- [Task to complete]: Return only that part of the material below which starts with the line containing "- A Python float" and goes on through the line containing "(** The float", restated exactly.

- [Data extracts]:
(** * osm_clipper: ring filtering and [.poly] emission

    A shallow embedding of [src/osm_clipper.py]:
    - [remove_tiny_shapes]  (the geometry simplifier),
    - [global_shapefiles]   (the country branch and the regional branch),
    - [poly_files]          (the boundary writer),
    - [clip_osm_osmconvert] and [clip_osm_osmosis] (the clip wrappers).

    Conventions.
    - A Python float is modelled by the rational it denotes (every finite
      binary64 value is a dyadic rational), so a numeric literal of the source
      is the exact value of its binary64 rounding and [<], [>] are the exact
      comparisons.  NaN and infinities are outside the model.
    - Functions of third-party libraries whose result the source only compares
      or prints ([pygeos.area], shapely's centroid, geopy's [geodesic], [str]
      on a float, [os.system]) are parameters of the development.
    - A function that can raise gives an [outcome]: the value it returns or
      the exception it raises.
    - A file system is a finite map from paths to file contents. *)

From Stdlib Require Import Ascii String QArith Qabs DecimalString.
From stdpp Require Import gmap strings list fin_maps.

(** ** Numbers *)

Module Num.

(** [dyadic m k] is m / 2^k. *)
Definition dyadic (m : Z) (k : positive) : Q := m # (2 ^ k)%positive.

(** The float literals of the source, as the binary64 values Python reads. *)
Definition f0_1 : Q := dyadic 3602879701896397 55.    (* 0.1   *)
Definition f0_01 : Q := dyadic 5764607523034235 59.   (* 0.01  *)
Definition f0_001 : Q := dyadic 1152921504606847 60.  (* 0.001 *)
Definition f0_05 : Q := dyadic 3602879701896397 56.   (* 0.05  *)
Definition f0_2 : Q := dyadic 3602879701896397 54.    (* 0.2   *)
Definition f83_24 : Q := dyadic 5857494265348751 46.  (* 83.24 *)
Definition f79_80 : Q := dyadic 5615425785377587 46.  (* 79.80 *)
Definition f58_89 : Q := dyadic 4144015344622633 46.  (* 58.89 *)
Definition f82_26 : Q := dyadic 5788532896054641 46.  (* 82.26 *)

(** Python's [a < b] and [a > b] on finite numbers. *)
Definition ltb (a b : Q) : bool := (Qnum a * QDen b <? Qnum b * QDen a)%Z.
Definition gtb (a b : Q) : bool := ltb b a.

#[global] Instance Qlt_decision (a b : Q) : Decision (a < b)%Q :=
  match Qlt_le_dec a b with
  | left H => left H
  | right H => right (Qle_not_lt _ _ H)
  end.

#[global] Instance Qle_decision (a b : Q) : Decision (a <= b)%Q :=
  match Qlt_le_dec b a with
  | left H => right (Qlt_not_le _ _ H)
  | right H => left H
  end.

(** [near d x] : the literal value [x] is within half a unit in the last
    place of the decimal [d] it was written as (relative error 2^-53). *)
Definition near (d x : Q) : Prop := (Qabs (x - d) <= Qabs d * (1 # 2 ^ 53))%Q.

End Num.

(** ** Exceptions *)

(** Exceptions the modelled code can raise. *)
Inductive exn :=
  | UnboundLocalError | TypeError | AttributeError | OSError | ValueError | KeyError.

(** What a call gives: the value returned, or the exception raised. *)
Inductive outcome (A : Type) :=
  | Returns (a : A)
  | Raises (e : exn).

Arguments Returns {A} a.
Arguments Raises {A} e.

Definition outcome_map {A B} (f : A -> B) (o : outcome A) : outcome B :=
  match o with
  | Returns a => Returns (f a)
  | Raises e => Raises e
  end.

(** A call on every element in order; the first exception ends it. *)
Fixpoint traverse {A B} (f : A -> outcome B) (l : list A) : outcome (list B) :=
  match l with
  | [] => Returns []
  | a :: l' =>
      match f a with
      | Raises e => Raises e
      | Returns b => outcome_map (cons b) (traverse f l')
      end
  end.

(** [progress_apply(f, axis=1)] on the rows of a table, with the result
    assigned to a column: on a table without rows the apply gives an empty
    frame back, and the assignment raises. *)
Definition progress_apply {A B} (f : A -> outcome B) (rows : list A) : outcome (list B) :=
  match rows with
  | [] => Raises ValueError
  | _ :: _ => traverse f rows
  end.

(** ** Geometries *)

(** A coordinate pair, in the order shapely stores it: (lon, lat). *)
Definition coord : Type := Q * Q.

Record polygon := mkPolygon {
  exterior : list coord;
  interiors : list (list coord)
}.

(** The geometry kinds other than the two the program handles. [Missing] is a
    missing geometry ([None]). *)
Inductive other_kind :=
  | Missing | Point | LineString | LinearRing
  | MultiPoint | MultiLineString | GeometryCollection.
Lemma merge_one_keeps_line (acc : merged) kv w :
  In w (snd acc) -> In w (snd (merge_one acc kv)).
Proof.
  destruct kv as [k v]. cbn. destruct (dict_mem k (fst acc)); [|tauto].
  intros H. apply in_or_app. left. exact H.
Qed.

Lemma merge_keeps_line (fm : dict file_entry) : forall (acc : merged) w,
  In w (snd acc) -> In w (snd (fold_left merge_one fm acc)).
Proof.
  induction fm as [|kv fm IH]; intros acc w H; [exact H|].
  cbn. apply IH. apply merge_one_keeps_line. exact H.
Qed.

Lemma merge_keeps_key (fm : dict file_entry) : forall (acc : merged) k,
  dict_mem k (fst acc) = true ->
  dict_mem k (fst (fold_left merge_one fm acc)) = true.
Proof.
  induction fm as [|kv fm IH]; intros acc k H; [exact H|].
  cbn. apply IH. rewrite merge_one_fst, mem_set, H. apply orb_true_r.
Qed.

Lemma merge_untouched (fm : dict file_entry) : forall (acc : merged) k,
  ~ In k (keys fm) ->
  lookup k (fst (fold_left merge_one fm acc)) = lookup k (fst acc).
Proof.
  induction fm as [|[k' v'] fm IH]; intros acc k Hk; [reflexivity|].
  cbn [fold_left]. rewrite IH by (intros H; apply Hk; right; exact H).
  rewrite merge_one_fst. apply lookup_set_other.
  intros Heq. apply Hk. left. exact Heq.
Qed.

(** A key of the merged map ends up bound to the entry of that map. *)
Lemma merge_binds (fm : dict file_entry) : forall (acc : merged) k v,
  NoDup (keys fm) -> lookup k fm = Some v ->
  lookup k (fst (fold_left merge_one fm acc)) = Some v.
Proof.
  induction fm as [|[k' v'] fm IH]; intros acc k v Hnd Hl; [discriminate|].
  cbn [keys map fst] in Hnd. inversion Hnd as [|? ? Hnot Hnd']; subst.
  rewrite lookup_cons in Hl. cbn [fold_left].
  destruct (String.eqb_spec k' k) as [->|Hne].
  - injection Hl as ->. rewrite merge_untouched by exact Hnot.
    rewrite merge_one_fst. apply lookup_set_same.
  - apply IH; assumption.
Qed.
(** What exact arithmetic would give: rescaling a vector from [[lo, hi]]
    to [[newLo, newUp]] and then from [[newLo, newUp]] back to [[lo, hi]]
    gives the vector back, whenever neither range is degenerate.  The
    program computes in binary32, where this fails; see
    [scaleVector_round_trip_b32] below. *)
Theorem scaleVector_round_trip (vector : list Qc) (lo hi newLo newUp : Qc) :
  lo ≠ hi → newLo ≠ newUp →
  ∃ scaled,
    scaleVector vector (Z.of_nat (length vector)) lo hi newLo newUp
      = Some scaled
    ∧ scaleVector scaled (Z.of_nat (length scaled)) newLo newUp lo hi
      = Some vector.
Proof.
  intros Hsrc Hdst. rewrite scaleVector_map. eexists. split; [done |].
  rewrite scaleVector_map. f_equal.
  rewrite <- list_fmap_compose. rewrite <- (list_fmap_id vector) at 2.
  apply list_fmap_ext. intros _ x _. simpl.
  assert ((hi - lo)%Qc ≠ 0%Qc).
  { intros Hd. apply Hsrc. rewrite <- (Qcplus_0_l lo), <- Hd. ring. }
  assert ((newUp - newLo)%Qc ≠ 0%Qc).
  { intros Hd. apply Hdst. rewrite <- (Qcplus_0_l newLo), <- Hd. ring. }
  field. done.
Qed.

Lemma scaleVector_round_trip_witness :
  ∃ scaled,
    scaleVector [Q2Qc 1; Q2Qc (7 # 3); Q2Qc (-2)] 3
                (Q2Qc 1) (Q2Qc 5) (Q2Qc (-1)) (Q2Qc 10) = Some scaled
    ∧ scaleVector scaled (Z.of_nat (length scaled))
                  (Q2Qc (-1)) (Q2Qc 10) (Q2Qc 1) (Q2Qc 5)
      = Some [Q2Qc 1; Q2Qc (7 # 3); Q2Qc (-2)].
Proof.
  apply (scaleVector_round_trip [Q2Qc 1; Q2Qc (7 # 3); Q2Qc (-2)]);
    discriminate.
Defined.

(** In binary32 the same round trip is subject to rounding: one tenth,
    rescaled from [[0, 1]] to [[0, 3]] and back, returns one unit in the
    last place above where it started. *)
Example scaleVector_round_trip_b32_rounds :
  f_div (f_of_int 1) (f_of_int 10) = S754_finite false 13421773 (-27)
  ∧ (scaled ← scaleVector (F := b32) [f_div (f_of_int 1) (f_of_int 10)] 1
                (f_of_int 0) (f_of_int 1) (f_of_int 0) (f_of_int 3);
     scaleVector scaled 1 (f_of_int 0) (f_of_int 3) (f_of_int 0) (f_of_int 1))
    = Some [S754_finite false 13421774 (-27)].
Proof. split; vm_compute; reflexivity. Qed.

(** ** randomDataStream *)

Section Sampling.
Context {F : Type} `{FloatArith F} `{FreshMemory F}.

Lemma cell_in_range (df : csvData_t F) (row col : Z) :
  table_wf df = true → 0 <= row < rows df → 0 <= col < cols df →
  ∃ x, cell df row col = Some x.
Proof.
  intros Hwf Hrow Hcol. rewrite cell_column by (done || lia).
  apply lookup_lt_is_Some_2.
  pose proof (length_column df col Hwf Hcol). lia.
Qed.

Lemma int_rem_draw (r n : Z) :
  0 <= r <= RAND_MAX → 1 <= n →
  ∃ k, int_rem r n = Some k ∧ 0 <= k < n.
Proof.
  intros Hr Hn. exists (Z.rem r n). unfold int_rem, INT_MIN.
  replace (n =? 0) with false by (symmetry; apply Z.eqb_neq; lia).
  replace (n =? -1) with false by (symmetry; apply Z.eqb_neq; lia).
  rewrite andb_false_r. split; [done |].
  apply Z.rem_bound_pos; lia.
Qed.

End Sampling.

(** C7. Whatever the generator draws (within [0, RAND_MAX]) and whatever
    the clock reads, on a well-formed table with at least one row and one
    column [randomDataStream] returns a vector of exactly [n] elements, each
    the value of a cell of the table. *)
Theorem randomDataStream_samples_cells {F : Type} `{FloatArith F}
    `{FreshMemory F} `{LibcRand} (now : Z) (df : csvData_t F) (n : Z) :
  rand_in_range →
  table_wf df = true → 1 <= rows df → 1 <= cols df → 0 <= n →
  ∃ stream g,
    randomDataStream now df n = Some (stream, g)
    ∧ Z.of_nat (length stream) = n
    ∧ Forall (is_cell df) stream.
Proof.
  intros Hrand Hwf Hrows Hcols Hn. unfold randomDataStream.
  destruct (malloc_floats_length (Z.to_nat n)) as (buf & Hbuf & Hlen).
  rewrite Z2Nat.id in Hbuf by done. rewrite Hbuf. simpl. unfold for_lt.
  pose (P := λ (i : Z) (st : list F * rand_state),
       length st.1 = Z.to_nat n
       ∧ ∀ (j : nat) x, Z.of_nat j < i → st.1 !! j = Some x → is_cell df x).
  match goal with |- context [for_up ?k ?lo ?body ?s] =>
    destruct (for_up_inv P body k lo s) as ([stream g] & Hrun & Hl & Hcells)
  end.
  - split; [done |]. intros j x Hj. lia.
  - intros i [st g] Hi [Hl Hcells]. simpl in Hl, Hcells.
    pose proof (Hrand g) as Hr1. destruct (rand g) as [r1 g1]. simpl in Hr1.
    destruct (int_rem_draw r1 (rows df) Hr1 Hrows) as (xi & -> & Hxi). simpl.
    pose proof (Hrand g1) as Hr2. destruct (rand g1) as [r2 g2]. simpl in Hr2.
    destruct (int_rem_draw r2 (cols df) Hr2 Hcols) as (yi & -> & Hyi). simpl.
    destruct (cell_in_range df xi yi Hwf Hxi Hyi) as [x Hx]. rewrite Hx. simpl.
    rewrite store_Some by lia. simpl. eexists. split; [done |].
    unfold P. simpl. split; [by rewrite length_insert |].
    intros j y Hj. destruct (decide (j = Z.to_nat i)) as [-> | Hne].
    + rewrite list_lookup_insert_eq by lia. intros [= <-].
      by exists xi, yi.
    + rewrite list_lookup_insert_ne by done. apply Hcells. lia.
  - exists stream, g. split; [done |]. simpl in Hl, Hcells.
    split; [lia |]. apply Forall_lookup. intros j x Hx.
    apply (Hcells j x); [| done].
    apply lookup_lt_Some in Hx. lia.
Qed.

Lemma randomDataStream_samples_cells_witness :
  ∃ stream g,
    randomDataStream (F := b32) 1701302400
      (table_of [[5; 6]; [1; 2]; [3; 4]]) 4 = Some (stream, g)
    ∧ Z.of_nat (length stream) = 4
    ∧ Forall (is_cell (table_of [[5; 6]; [1; 2]; [3; 4]])) stream.
Proof.
  apply (randomDataStream_samples_cells (F := b32));
    [| reflexivity | simpl; lia | simpl; lia | lia].
  intros g. simpl. unfold RAND_MAX.
  pose proof (Z.mod_pos_bound (1103515245 * g + 12345) (2 ^ 31)). lia.
Defined.

(** ** head and tail *)

Lemma append_assoc (s1 s2 s3 : string) : (s1 +:+ s2) +:+ s3 = s1 +:+ s2 +:+ s3.
Proof.
  induction s1 as [|c s1 IH]; [done |].
  change (String c ((s1 +:+ s2) +:+ s3) = String c (s1 +:+ s2 +:+ s3)).
  by rewrite IH.
Qed.

Lemma append_empty_r (s : string) : s +:+ "" = s.
Proof.
  induction s as [|c s IH]; [done |].
  change (String c (s +:+ "") = String c s). by rewrite IH.
Qed.

Section Printing.
Context {F : Type} `{FloatArith F} `{FloatPrint F}.
Implicit Types (df : csvData_t F) (r : list F) (rs : list (list F)).

Lemma cell_of_row df (row col : nat) r :
  dataFrame df !! row = Some r →
  cell df (Z.of_nat row) (Z.of_nat col) = r !! col.
Proof.
  intros Hr. unfold cell.
  replace ((0 <=? Z.of_nat row) && (0 <=? Z.of_nat col)) with true
    by guard_holds.
  rewrite !Nat2Z.id, Hr. done.
Qed.

Lemma foldl_row_text (p : nat) (sep : string) r (out : string) :
  foldl (λ o x, o +:+ printf_f 10 p x +:+ sep) out r +:+ " " +:+ nl
  = out +:+ row_text p sep r.
Proof.
  revert out. induction r as [|x r IH]; intros out; simpl; [done |].
  rewrite IH. unfold row_text. by rewrite !append_assoc.
Qed.

Lemma foldl_rows_text (p : nat) (sep : string) rs (out : string) :
  foldl (λ o r, o +:+ row_text p sep r) out rs = out +:+ rows_text p sep rs.
Proof.
  revert out. induction rs as [|r rs IH]; intros out; simpl.
  - by rewrite append_empty_r.
  - rewrite IH. by rewrite append_assoc.
Qed.

(** The inner loop prints the cells of row [row], left to right. *)
Lemma print_row df (row : nat) r (p : nat) (sep out : string) :
  table_wf df = true → dataFrame df !! row = Some r →
  (o ← for_lt 0 (cols df)
         (λ col o, x ← cell df (Z.of_nat row) col;
                   Some (o +:+ printf_f 10 p x +:+ sep))
         out;
   Some (o +:+ " " +:+ nl))
  = Some (out +:+ row_text p sep r).
Proof.
  intros Hwf Hr. destruct (table_wf_dims df Hwf) as (_ & Hrect & _).
  rewrite Forall_lookup in Hrect. specialize (Hrect row r Hr).
  unfold for_lt. rewrite Z.sub_0_r, <- Hrect, Nat2Z.id.
  rewrite (for_up_foldl r (λ o x, o +:+ printf_f 10 p x +:+ sep)).
  - simpl. by rewrite foldl_row_text.
  - intros i x t Hi. rewrite Z.add_0_l, (cell_of_row df row i r Hr), Hi. done.
Qed.

(** The rows [tail] walks through: the last row first. *)
Lemma lookup_take_reverse {A : Type} (l : list A) (k i : nat) :
  (i < k)%nat → (k ≤ length l)%nat →
  take k (reverse l) !! i = l !! (length l - 1 - i)%nat.
Proof.
  intros Hi Hk. rewrite lookup_take_lt by done.
  rewrite reverse_lookup by lia. f_equal. lia.
Qed.

End Printing.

- [Answer box]:
    - A Python float is modelled by the rational it denotes (every finite
      binary64 value is a dyadic rational), so a numeric literal of the source
      is the exact value of its binary64 rounding and [<], [>] are the exact
      comparisons.  NaN and infinities are outside the model.
    - Functions of third-party libraries whose result the source only compares
      or prints ([pygeos.area], shapely's centroid, geopy's [geodesic], [str]
      on a float, [os.system]) are parameters of the development.
    - A function that can raise gives an [outcome]: the value it returns or
      the exception it raises.
    - A file system is a finite map from paths to file contents. *)

From Stdlib Require Import Ascii String QArith Qabs DecimalString.
From stdpp Require Import gmap strings list fin_maps.

(** ** Numbers *)

Module Num.

(** [dyadic m k] is m / 2^k. *)
Definition dyadic (m : Z) (k : positive) : Q := m # (2 ^ k)%positive.

(** The float literals of the source, as the binary64 values Python reads. *)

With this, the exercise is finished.